How this company surprised markets with its US$12.1b revenue
Accenture started as a small technology and business division in one of the big four accounting firms in the 1950s.
Today, Accenture (NYSE: ACN) has a strong global presence and ranks among the top professional services companies in the world. It is recognised for its technology consulting, systems integration, cloud computing and IT security capabilities.
With a reported US$44.33 billion in revenues in 2020, Accenture continues to build on its core businesses which include IT consulting and outsourcing, business consulting, and change and process improvements and management.
From that small technology division more than 70 years ago, Accenture now has more than 537,000 people serving clients in more than 120 countries.
Accenture surprised the markets and analysts when it announced its most recent quarterly financial results in March 2021. For its fiscal quarter ending in Feb 2021, the company reported US$12.1 billion in revenues, an increase of 8% over the same period a year ago.

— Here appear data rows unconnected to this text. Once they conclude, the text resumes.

(** * generate_sweden_json.py: the shelter download and conversion pipeline

    A shallow embedding of [fetch_all_shelters], [convert_to_app_format] and
    the script body of [src/generate_sweden_json.py], with the properties of
    its specification stated over it.

    The script handles whatever JSON the feature service answers, so the
    embedding works on JSON values as Python holds them after
    [response.json()], and writes out which Python operation raises on which
    kind of value. *)

From Stdlib Require Import ZArith String Ascii Lia.
From Stdlib Require Import Floats.SpecFloat.
From stdpp Require Import base list.

Local Set Warnings "-register-all".
Local Open Scope Z_scope.

(* ===================================================================== *)
(** * Python values                                                       *)
(* ===================================================================== *)

(** A Python [str] is a sequence of Unicode code points. *)
Definition pystr := list N.

(** The code points of an ASCII literal. *)
Definition u (s : string) : pystr :=
  map N_of_ascii (list_ascii_of_string s).

Fixpoint str_eqb (s t : pystr) : bool :=
  match s, t with
  | [], [] => true
  | a :: s', b :: t' => N.eqb a b && str_eqb s' t'
  | _, _ => false
  end.
(** X15. Deleting a session that is not in memory changes nothing and saves
    nothing. Deleting one that is removes it and leaves every other session
    as it was; the current session stays the current one unless it is the
    one deleted, in which case a new empty session takes its place. *)
Theorem delete_session_removes_only_it (now date session_id : string)
    (state : session_state) (db : gmap string (list (string * session))) :
  let r := delete_session now date session_id state db in
  if dict_mem session_id (chat_sessions state) then
    (session_id <> now -> Py.lookup session_id (chat_sessions r.1) = None) /\
    (forall key, key <> session_id -> key <> now ->
       Py.lookup key (chat_sessions r.1) = Py.lookup key (chat_sessions state)) /\
    if bool_decide (current_session_id state = Some session_id) then
      current_session_id r.1 = Some now /\
      Py.lookup now (chat_sessions r.1) = Some (mkSession ("Chat " +:+ date) [] None)
    else
      current_session_id r.1 = current_session_id state /\
      chat_sessions r.1 = dict_del (chat_sessions state) session_id
  else r = (state, Ok db).
Proof.
  unfold delete_session. cbv zeta.
  destruct (dict_mem session_id (chat_sessions state)); [|done].
  destruct (bool_decide (current_session_id state = Some session_id)); simpl.
  - split; [|split; [|split]].
    + intros Hne. by rewrite lookup_dict_set_ne, lookup_dict_del_eq.
    + intros key H1 H2. by rewrite lookup_dict_set_ne, lookup_dict_del_ne.
    + done.
    + apply lookup_dict_set_eq.
  - split; [|split; [|done]].
    + intros _. apply lookup_dict_del_eq.
    + intros key H1 _. by apply lookup_dict_del_ne.
Qed.

(** X16. There is always a current session: creating a session makes one,
    deleting a session keeps one, handling a prompt keeps the one it found;
    so the look-up of the current session at the head of the script finds
    it, and the prompt is handled. *)
Theorem current_session_always_exists :
  (forall now date state db,
     has_current (create_new_session now date state db).1) /\
  (forall now date session_id state db,
     has_current state ->
     has_current (delete_session now date session_id state db).1) /\
  (forall prompt state db,
     has_current state ->
     exists state' saved,
       on_prompt prompt state db = Ok (state', saved) /\ has_current state').
Proof.
  split; [|split].
  - intros now date state db. unfold create_new_session. simpl.
    eexists _, _. split; [done|]. apply lookup_dict_set_eq.
  - intros now date session_id state db (id & session & Hc & Hl).
    unfold delete_session.
    destruct (dict_mem session_id (chat_sessions state)); [|by exists id, session].
    destruct (bool_decide (current_session_id state = Some session_id)) eqn:E; simpl.
    + eexists _, _. split; [done|]. apply lookup_dict_set_eq.
    + apply bool_decide_eq_false in E.
      exists id, session. split; [done|]. simpl.
      rewrite lookup_dict_del_ne; [done|]. intros ->. by apply E.
  - intros prompt state db (id & session & Hc & Hl).
    unfold on_prompt. rewrite Hc, Hl.
    destruct (read_stream _ _ _) as [checkpoint_id full_response].
    eexists _, _. split; [done|]. simpl.
    eexists _, _. split; [done|]. apply lookup_dict_set_eq.
Qed.
(** * videoq: a single-producer / multi-consumer ring of video frames

    A shallow embedding of [src/videoq/videoq.c] and the properties of its
    segment table, borrow accounting and two-phase send.

    The C code keeps one heap block ([struct Inner]) shared by the sender and
    all receivers.  Here the block is a record threaded through a small state
    monad; a call either returns, or waits forever on the mutex, or leaves
    defined behaviour. *)

From Stdlib Require Import ZArith Lia.
From Stdlib Require Import Init.Byte.
From stdpp Require Import base tactics option numbers list.
(** [decompress] returns or throws. *)
Lemma decompress_total (compressedTodo : Z) (r : LzxReader.t) :
  bytes (buffer (LzxReader.base r)) ->
  Decompress.decompress Lzx_16 Lzx_decompress compressedTodo r <> OutOfFuel.
Proof.
  intros Hb. unfold Decompress.decompress, bind.
  pose proof (decompress_loop_total (S (Z.to_nat compressedTodo)) compressedTodo 0
                Lzx_16 [] r Hb ltac:(lia) ltac:(lia)) as T.
  destruct (Decompress.decompress_loop _ _ _ _ _ _ _) as [[d r']| |];
    [discriminate | discriminate | contradiction].
Qed.

End FramingTotal.

(** The sizes of a frame header are 16-bit values, so the invalid-size test
    of the loop is never true after a header was read. *)
Lemma frame_header_at_sizes (b : Buffer) (p fs bs hd : Z) :
  bytes b -> Decompress.frame_header_at b p = Some (fs, bs, hd) ->
  0 <= fs <= 0xFFFF /\ 0 <= bs <= 0xFFFF /\
  (0x10000 <? bs) || (0x10000 <? fs) = false.
Proof.
  intros Hb.
  assert (forall q v, Decompress.i16_swapped_at b q = Some v -> 0 <= v <= 0xFFFF) as I.
  { intros q v. unfold Decompress.i16_swapped_at.
    destruct (Buffer_get b q) as [x|] eqn:E1; [|discriminate].
    destruct (Buffer_get b (q + 1)) as [y|] eqn:E2; [|discriminate].
    intros [= <-].
    pose proof (Buffer_get_byte _ _ _ Hb E1). pose proof (Buffer_get_byte _ _ _ Hb E2). lia. }
  unfold Decompress.frame_header_at.
  destruct (Buffer_get b p) as [flag|]; [|discriminate].
  destruct (flag =? 255).
  - destruct (Decompress.i16_swapped_at b (p + 1)) as [x|] eqn:E1; [|discriminate].
    destruct (Decompress.i16_swapped_at b (p + 3)) as [y|] eqn:E2; [|discriminate].
    intros [= <- <- <-]. pose proof (I _ _ E1). pose proof (I _ _ E2).
    repeat split; lia.
  - destruct (Decompress.i16_swapped_at b p) as [y|] eqn:E2; [|discriminate].
    intros [= <- <- <-]. pose proof (I _ _ E2).
    repeat split; lia.
Qed.

(** ** Fixed-width integers: what is written is read back *)

(** The bytes a write appended are the bytes a read at the old cursor gets. *)
Lemma written_chunk (w w' : Binary) (enc : Buffer) :
  cursor_ok w -> cursor_ok w' -> written w' = written w ++ enc ->
  bytePosition w' = bytePosition w + size enc /\
  take (length enc) (drop (Z.to_nat (bytePosition w)) (buffer w')) = enc.
Proof.
  intros [H0 H1] [H0' H1'] W.
  assert (Z.of_nat (length (written w)) = bytePosition w) as Lw
    by (unfold written; rewrite length_take; unfold size in *; lia).
  assert (Z.of_nat (length (written w')) = bytePosition w') as Lw'
    by (unfold written; rewrite length_take; unfold size in *; lia).
  assert (bytePosition w' = bytePosition w + size enc) as Ep
    by (rewrite <- Lw', W, length_app; unfold size; lia).
  split; [exact Ep|].
  pose proof (take_drop (Z.to_nat (bytePosition w')) (buffer w')) as TD.
  fold (written w') in TD. rewrite W, <- app_assoc in TD.
  rewrite <- TD.
  replace (Z.to_nat (bytePosition w)) with (length (written w)) by lia.
  rewrite drop_app_length. apply take_app_length.
Qed.

(** A read of [k] bytes at the old cursor of a writer that appended [enc],
    [k] bytes long. *)
Lemma _read_written (w w' : Binary) (enc : Buffer) :
  cursor_ok w -> cursor_ok w' -> written w' = written w ++ enc ->
  BinaryReader._read (size enc) (mkBinary (buffer w') (bytePosition w)) = Ok (enc, w').
Proof.
  intros Hw Hw' W. destruct (written_chunk w w' enc Hw Hw' W) as [Ep Et].
  destruct Hw as [H0 H1]. destruct Hw' as [H0' H1'].
  rewrite _read_ok; cbn [buffer bytePosition]; unfold size in *; try lia.
  rewrite Nat2Z.id, Et. unfold set_bytePosition. cbn [buffer bytePosition].
  rewrite <- Ep. destruct w'; reflexivity.
Qed.

Lemma bytesLE32_value (v : Z) :
  0 <= v < 2 ^ 32 ->
  v mod 256 + (v / 2 ^ 8) mod 256 * 2 ^ 8 + (v / 2 ^ 16) mod 256 * 2 ^ 16
  + (v / 2 ^ 24) mod 256 * 2 ^ 24 = v.
Proof.
  intros H. change (2 ^ 8) with 256. change (2 ^ 16) with 65536.
  change (2 ^ 24) with 16777216. change (2 ^ 32) with 4294967296 in H.
  Z.div_mod_to_equations. lia.
Qed.

Lemma shl_24 (x : Z) :
  0 <= x <= 255 -> JS.shl x 24 = x * 2 ^ 24 - (if x <? 128 then 0 else 2 ^ 32).
Proof.
  intros H. unfold JS.shl. change (24 mod 32) with 24.
  pose proof (eq_refl : 2 ^ 31 = 2147483648) as P31.
  pose proof (eq_refl : 2 ^ 32 = 4294967296) as P32.
  pose proof (eq_refl : 2 ^ 24 = 16777216) as P24.
  rewrite (ToInt32_small x) by lia. rewrite Z.shiftl_mul_pow2 by lia.
  unfold JS.ToInt32. rewrite P24, P31, P32.
  destruct (x <? 128) eqn:E; [apply Z.ltb_lt in E | apply Z.ltb_ge in E].
  - rewrite Z.mod_small by lia. lia.
  - replace (x * 16777216 + 2147483648) with (x * 16777216 - 2147483648 + 1 * 4294967296) by lia.
    rewrite Z.mod_add by lia. rewrite Z.mod_small by lia. lia.
Qed.

Lemma readUInt32_enc (w w' : Binary) (v : Z) :
  cursor_ok w -> cursor_ok w' -> written w' = written w ++ bytesLE32 v ->
  BinaryReader.readUInt32 (mkBinary (buffer w') (bytePosition w)) =
    Ok (v mod 256 + (v / 2 ^ 8) mod 256 * 2 ^ 8 + (v / 2 ^ 16) mod 256 * 2 ^ 16
        + (v / 2 ^ 24) mod 256 * 2 ^ 24, w').
Proof.
  intros Hw Hw' W. unfold BinaryReader.readUInt32, bind.
  change 4 with (size (bytesLE32 v)).
  rewrite (_read_written w w' _ Hw Hw' W). reflexivity.
Qed.

Lemma readInt32_enc (w w' : Binary) (v : Z) :
  cursor_ok w -> cursor_ok w' -> written w' = written w ++ bytesLE32 v ->
  BinaryReader.readInt32 (mkBinary (buffer w') (bytePosition w)) =
    Ok (v mod 256 + (v / 2 ^ 8) mod 256 * 2 ^ 8 + (v / 2 ^ 16) mod 256 * 2 ^ 16
        + JS.shl ((v / 2 ^ 24) mod 256) 24, w').
Proof.
  intros Hw Hw' W. unfold BinaryReader.readInt32, bind.
  change 4 with (size (bytesLE32 v)).
  rewrite (_read_written w w' _ Hw Hw' W). reflexivity.
Qed.

Lemma int32_of_bytes (u : Z) :
  0 <= u < 2 ^ 32 ->
  u mod 256 + (u / 2 ^ 8) mod 256 * 2 ^ 8 + (u / 2 ^ 16) mod 256 * 2 ^ 16
  + JS.shl ((u / 2 ^ 24) mod 256) 24 = JS.ToInt32 u.
Proof.
  intros H. pose proof (bytesLE32_value u H) as E.
  pose proof (eq_refl : 2 ^ 31 = 2147483648) as P31.
  pose proof (eq_refl : 2 ^ 32 = 4294967296) as P32.
  pose proof (eq_refl : 2 ^ 24 = 16777216) as P24.
  assert (0 <= (u / 2 ^ 24) mod 256 <= 255) as Hb
    by (pose proof (Z.mod_pos_bound (u / 2 ^ 24) 256); lia).
  rewrite shl_24 by exact Hb.
  assert ((u / 2 ^ 24) mod 256 = u / 2 ^ 24) as Eq.
  { apply Z.mod_small. split; [apply Z.div_pos; lia|].
    apply Z.div_lt_upper_bound; lia. }
  unfold JS.ToInt32.
  destruct (_ <? 128) eqn:L; [apply Z.ltb_lt in L | apply Z.ltb_ge in L]; rewrite Eq in L.
  - assert (u < 2 ^ 31).
    { rewrite P31. destruct (Z.lt_ge_cases u 2147483648) as [|G]; [assumption|].
      assert (128 <= u / 2 ^ 24) by (apply Z.div_le_lower_bound; lia). lia. }
    rewrite (Z.mod_small (u + 2 ^ 31)) by lia. lia.
  - assert (2 ^ 31 <= u).
    { rewrite P31. destruct (Z.lt_ge_cases u 2147483648) as [G|]; [|assumption].
      assert (u / 2 ^ 24 < 128) by (apply Z.div_lt_upper_bound; lia). lia. }
    replace (u + 2 ^ 31) with (u - 2 ^ 31 + 1 * 2 ^ 32) by lia.
    rewrite Z.mod_add by lia. rewrite (Z.mod_small (u - 2 ^ 31)) by lia. lia.
Qed.

(** [X3] [writeUInt32] and [writeInt32] append the four little-endian bytes of a
    value in their range and move the cursor by 4; [readUInt32], and
    [readInt32], at the old cursor return the value and stop at the new
    cursor.  A value outside the range is refused with Node's range error.
    An unsigned value from [2^31] on that is read back with [readInt32] comes
    back lowered by [2^32]. *)
Theorem int32_write_read (value : Z) (w : Binary) :
  cursor_ok w ->
  (0 <= value < 2 ^ 32 ->
     exists w', BinaryWriter.writeUInt32 value w = Ok (tt, w') /\
       written w' = written w ++ bytesLE32 value /\
       bytePosition w' = bytePosition w + 4 /\
       BinaryReader.readUInt32 (mkBinary (buffer w') (bytePosition w)) = Ok (value, w') /\
       BinaryReader.readInt32 (mkBinary (buffer w') (bytePosition w)) =
         Ok (if value <? 2 ^ 31 then value else value - 2 ^ 32, w')) /\
  (- 2 ^ 31 <= value < 2 ^ 31 ->
     exists w', BinaryWriter.writeInt32 value w = Ok (tt, w') /\
       bytePosition w' = bytePosition w + 4 /\
       BinaryReader.readInt32 (mkBinary (buffer w') (bytePosition w)) = Ok (value, w')) /\
  (value < 0 \/ 2 ^ 32 <= value ->
     BinaryWriter.writeUInt32 value w = Throw (RangeErrorValue value)) /\
  (value < - 2 ^ 31 \/ 2 ^ 31 <= value ->
     BinaryWriter.writeInt32 value w = Throw (RangeErrorValue value)).
Proof.
  intros Hw.
  pose proof (eq_refl : 2 ^ 31 = 2147483648) as P31.
  pose proof (eq_refl : 2 ^ 32 = 4294967296) as P32.
  split; [|split; [|split]].
  - intros Hv. destruct (writeUInt32_written value w Hw Hv) as (w' & E & C & W).
    exists w'. split; [exact E|]. split; [exact W|].
    destruct (written_chunk w w' _ Hw C W) as [Ep _].
    split; [exact Ep|]. split.
    + rewrite (readUInt32_enc w w' value Hw C W), bytesLE32_value by exact Hv. reflexivity.
    + rewrite (readInt32_enc w w' value Hw C W), int32_of_bytes by exact Hv.
      f_equal. f_equal. unfold JS.ToInt32.
      destruct (value <? 2 ^ 31) eqn:L; [apply Z.ltb_lt in L | apply Z.ltb_ge in L].
      * rewrite Z.mod_small by lia. lia.
      * replace (value + 2 ^ 31) with (value - 2 ^ 31 + 1 * 2 ^ 32) by lia.
        rewrite Z.mod_add by lia. rewrite Z.mod_small by lia. lia.
  - intros Hv. destruct (writeInt32_written value w Hw Hv) as (w' & E & C & W).
    exists w'. split; [exact E|].
    destruct (written_chunk w w' _ Hw C W) as [Ep _].
    split; [exact Ep|].
    assert (0 <= value mod 2 ^ 32 < 2 ^ 32) as Hm by (apply Z.mod_pos_bound; lia).
    rewrite (readInt32_enc w w' _ Hw C W), int32_of_bytes by exact Hm.
    f_equal. f_equal. unfold JS.ToInt32.
    rewrite Zplus_mod_idemp_l. rewrite Z.mod_small by lia. lia.
  - intros Hv. unfold BinaryWriter.writeUInt32, Buffer_writeUInt32LE.
    replace ((value <? 0) || (2 ^ 32 - 1 <? value)) with true; [reflexivity|].
    symmetry. apply orb_true_iff. destruct Hv; [left; apply Z.ltb_lt | right; apply Z.ltb_lt]; lia.
  - intros Hv. unfold BinaryWriter.writeInt32, Buffer_writeInt32LE.
    replace ((value <? - 2 ^ 31) || (2 ^ 31 - 1 <? value)) with true; [reflexivity|].
    symmetry. apply orb_true_iff. destruct Hv; [left; apply Z.ltb_lt | right; apply Z.ltb_lt]; lia.
Qed.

Despite the global slowdown that affected most of its clients at the height of the pandemic in 2020, Accenture rebounded and generated healthy revenue from its major markets including:
- North America, which accounted for $5.6 billion in revenue
- Europe contributed $4 billion in revenue
- Growth markets posted $2.4 billion in revenue
Industries that deliver for Accenture
- Health and Public Services: 14% or $2.3 billion in revenue
- Financial services: 10% or $2.4 billion revenue
- Communications, Media & Technology: 9% or $2.5 billion revenue
What's behind the strong performance?
As a major player in the IT consulting space, Accenture is well-placed to take advantage of the growth in various segments including cloud computing, IT security, artificial intelligence and global network integration.
In a recent report, Advance Market Analytics, a market research company for Fortune 500 companies, said the IT infrastructure utility service market is set for a strong growth that will deliver healthy revenues for the likes of Accenture.
As the world enters the post-pandemic period with heavy reliance on online and digital technology and services, Accenture's well-established position both in government and the private sector implementations will provide a solid platform for further growth.
Technical analysis: Accenture's share price performance
Long-term charts of Accenture show that the stock price has been making solid gains for much of the past 20 years. On a linear scale, the upward trend appears to have been accelerating in recent years with corrective pullbacks in late 2018 and early 2020 being very short-lived as underlying upward momentum quickly regained control. When viewed on a logarithmic scale, the upward trend since the Global Financial Crisis in 2008 has progressed at a remarkably consistent pace.
With recent gains pushing Accenture to new highs above US$284, we anticipate further gains for this stock. Any near-term dips are likely to be relatively short-lived and would initially be expected to encounter support in the region of US$260-270.
Acquisitions and strategic partnerships
Accenture has also been active in the acquisition trail. Looking at the company's recent acquisitions, it looks like it is expanding its capabilities particularly in what could be growth areas such as artificial intelligence and robotics.
Here are some of Accenture's recent acquisitions:
- Cygni, a Swedish cloud-native full-stack development firm, will boost Accenture's cloud computing capabilities.
- Imaginea, a cloud-native platform provider based in Mountain View, California,
- Infinity Works, a UK-based company that specialises in cloud architectures
- REPL Group, a UK-based technology consultancy specialising in solutions for supply chain, workforce management, store operations and retail customer experiences.
- GRA, an Australian-based supply chain and logistics consulting firm
- Pollux, a provider of industrial robotics and automation solutions,
In a statement during a recent analyst briefing session, Accenture CEO Julie Sweet said: "Covid-19 has hit a giant fast-forward button to the future and we believe the demand to innovate at unprecedented speed and scale with the rapid adoption of cloud, AI, and other disruptive technologies, is accelerating."
Accenture's recent acquisitions also showed the company's agility and determination to respond to market demands and changes.
In another interview, Julie Sweet shared her insight on a trend at the core of Accenture's digging deeper and wider into cloud computing.
She said: "The exponential change in technology that was happening pre-COVID is only going to continue, and that places an enormous pressure on companies, both leaders and those who are lagging, to think differently about how they run their business." She added: "Digital transformation will be increasing for years to come."
Given the growth outlook for IT consulting, cloud computing and the widening use of artificial intelligence in different industries, Accenture remains one of the strong players that can take advantage of future opportunities.
With its solid technology heritage and expertise, a global footprint and recent acquisitions in critical industry sectors, we consider it a buy.